Kate’s portrait of queen and great-grandkids was ‘digitally enhanced,’ Getty Images says
Catherine’s amateur photographer skills are being further scrutinized in the wake of her Mother’s Day portrait debacle. Now, another photo she shot is being called into question and it’s apparently prompting Getty Images to review its handout photo policy.
On Monday, Getty Images released a statement saying that a photo of Queen Elizabeth II and 10 of her grandchildren and great-grandchildren — said to be shot by the Princess of Wales — was “digitally enhanced.”
Kate Middelton was reportedly spotted visiting a farm shop Saturday, but speculation around the princess hasn’t subsided in the wake of her image scandal.
The image, posted in April 2023 on the Instagram account Catherine shares with William on what would have been Elizabeth’s 97th birthday, featured the queen seated on a sofa and flanked by her heirs. The photo was said to have been taken at her Balmoral estate in Scotland in summer 2022.
“Getty Images has reviewed the image in question and placed an editor’s note on it, stating that the image has been digitally enhanced at source,” a spokesperson for the agency told the Telegraph.
The Telegraph also noted “several inconsistencies” within the image, including a mismatched pattern on a portion of the queen’s skirt, issues with one girl’s hair and five others.

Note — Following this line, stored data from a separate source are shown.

(* ===== verification/EvidenceSafety.v ===== *)
(** * What accepted evidence guarantees

    Theorems about [Evidence]: which reports and sidecars are admissible, what
    an ingress may touch, that sealed records verify, and that assignment
    revisions are fresh. *)

From S2P Require Import Prelude RustColl RustStr Paths Os Traces Failure Boundary Roles StateRoot Json EvidenceTypes Evidence.

Lemma and_flat (A B C : Prop) : (A ∧ B) ∧ C ↔ A ∧ B ∧ C.
Proof. tauto. Qed.

(** Guards read as propositions, inside a goal. *)
Ltac props :=
  rewrite ?guard_ok, ?orb_false_iff, ?andb_false_iff, ?negb_false_iff, ?bool_decide_eq_true, ?bool_decide_eq_false, ?Z.eqb_eq,
    ?and_flat.

Section Admissible.
Context (sha256 : list Z → list Z) (json_text : string → result string string).

(** The binding a producer has to repeat. *)
Definition expected_binding (action : AutopilotAttestedAction) : Phase2ReportConsumerBinding :=
  let b := rq_consumer_binding (ac_producer_request action) in {|
  rb_schema_version := CONSUMER_BINDING_SCHEMA; rb_consumer := "pi-autopilot"; rb_run_id := cb_run_id b;
  rb_repo_key := cb_repo_key b; rb_workstream := cb_workstream b; rb_purpose_id := cb_purpose_id b;
  rb_action_id := cb_action_id b; rb_assignment_id := cb_assignment_id b;
  rb_assignment_revision := cb_assignment_revision b; rb_run_revision := cb_run_revision b;
  rb_boundary_id := cb_boundary_id b; rb_subject_digest := cb_subject_digest b;
  rb_binding_sha256 := cb_binding_sha256 b |}.

(** [f] holds the hash of the record without [f]. *)
Definition sealed {T} `{Serialize T} (x : T) (field : string) (hash : string) : Prop :=
  canonical_sha256_self sha256 json_text x field = Ok hash.

Definition report_admissible (action : AutopilotAttestedAction)
    (observation : HostToCoreAttestedTaskObservationPayload) (report : Phase2PiTaskReportV1) : Prop :=
  rp_schema_version report = "phase2.pi_task_report.v1" ∧
  rp_producer_task_id report = ob_producer_task_id observation ∧
  rp_payload_utf8 report ≠ "" ∧
  rp_payload_sha256 report = sha256_tag sha256 (rp_payload_utf8 report) ∧
  sealed report "report_sha256" (rp_report_sha256 report) ∧
  rp_consumer_binding report = expected_binding action.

In a separate statement to The Times, a spokesperson for the photo agency said: “Getty Images is undertaking a review of handout images and in accordance with its editorial policy is placing an editor’s note on images where the source has suggested they could be digitally enhanced.”
It’s unclear whether Getty Images would be reviewing all handout photos or only those provided by the palace. The agency’s spokesperson declined to comment further.
A spokesperson for Kensington Palace did not immediately respond Tuesday to The Times’ request for comment.
Sending out a doctored image was a bad PR move from the palace, which keeps struggling to balance transparency and optics in the post-Elizabeth era.
The Getty Images statement is the latest development in pop culture’s so-called Kate-Gate and the Case of the “Disappearing” Princess. Speculation about the 42-year-old royal’s health and whereabouts has mounted since Kensington Palace announced in mid-January that Catherine had undergone a planned abdominal surgery and would not return to royal duties until after Easter. Coupled with the announcement of King Charles III’s prostate procedure and unprecedented cancer disclosure, the internet has been rife with rumors.
Instead of transparent updates about Kate’s health calls for proof of life, conspiracy theories and wild conjecture have enveloped the princess, her husband, Prince William, and the British royal family.
A flashpoint came last week with the revelation that the palace had shared an amateurishly edited photo of Catherine and her three children to mark Mother’s Day in the U.K. That prompted at least five international photo and news agencies, including Getty Images and the Associated Press, to issue retractions and “kill” notices on the doctored image. (Instagram, where the Waleses originally posted the photo and where it remains, also slapped an “altered photo” disclaimer on the March 10 post, and X, formerly Twitter, followed suit.)
After a doctored image and unsatisfying apology, the palace fell into a pattern familiar from Princess Diana and Meghan Markle: making a difficult situation worse.
The palace ultimately issued an apology attributed to “C” for the “confusion” the image caused, but royal watchers weren’t buying that either. Instead of quieting gossip swirling around the princess, the royal blunder further contributed to wild theories about her well-being and cast more doubt on the reliability of the palace as a source and the existence of the monarchy as a whole.
On Saturday, Catherine was spotted in public for the first time since December, taking a casual shopping trip about a mile from her Adelaide Cottage home, the Sun reported. Absent photo and video, the sighting was immediately called into question too — as was the footage of her jaunt when it eventually arrived on Monday.
Skepticism was so prevalent that a woman who many believed to be impersonating the princess had to issue a statement denying that she posed as Catherine in the visuals.
“There has obviously been some speculation about whether it was Kate and William in that footage and stills,” professional impersonator Heidi Agan told the Mirror in an article published Tuesday. “In fact, my own social media has gone crazy as people think it is me, but I know it is not.”
Agan, who bills herself as the “UK’s most realistic Kate Middleton lookalike” on social media, added that she was “at work at the time” the video was shot, but was not the person walking alongside the future king in the clip.
“I know that is not me. I 100% believe that is Kate Middleton and William in that video,” she said, adding that the rumors have “gone too far now.”
“It started as a joke about where is Kate, but now it has turned into a drama really, so it needs to stop,” Agan said.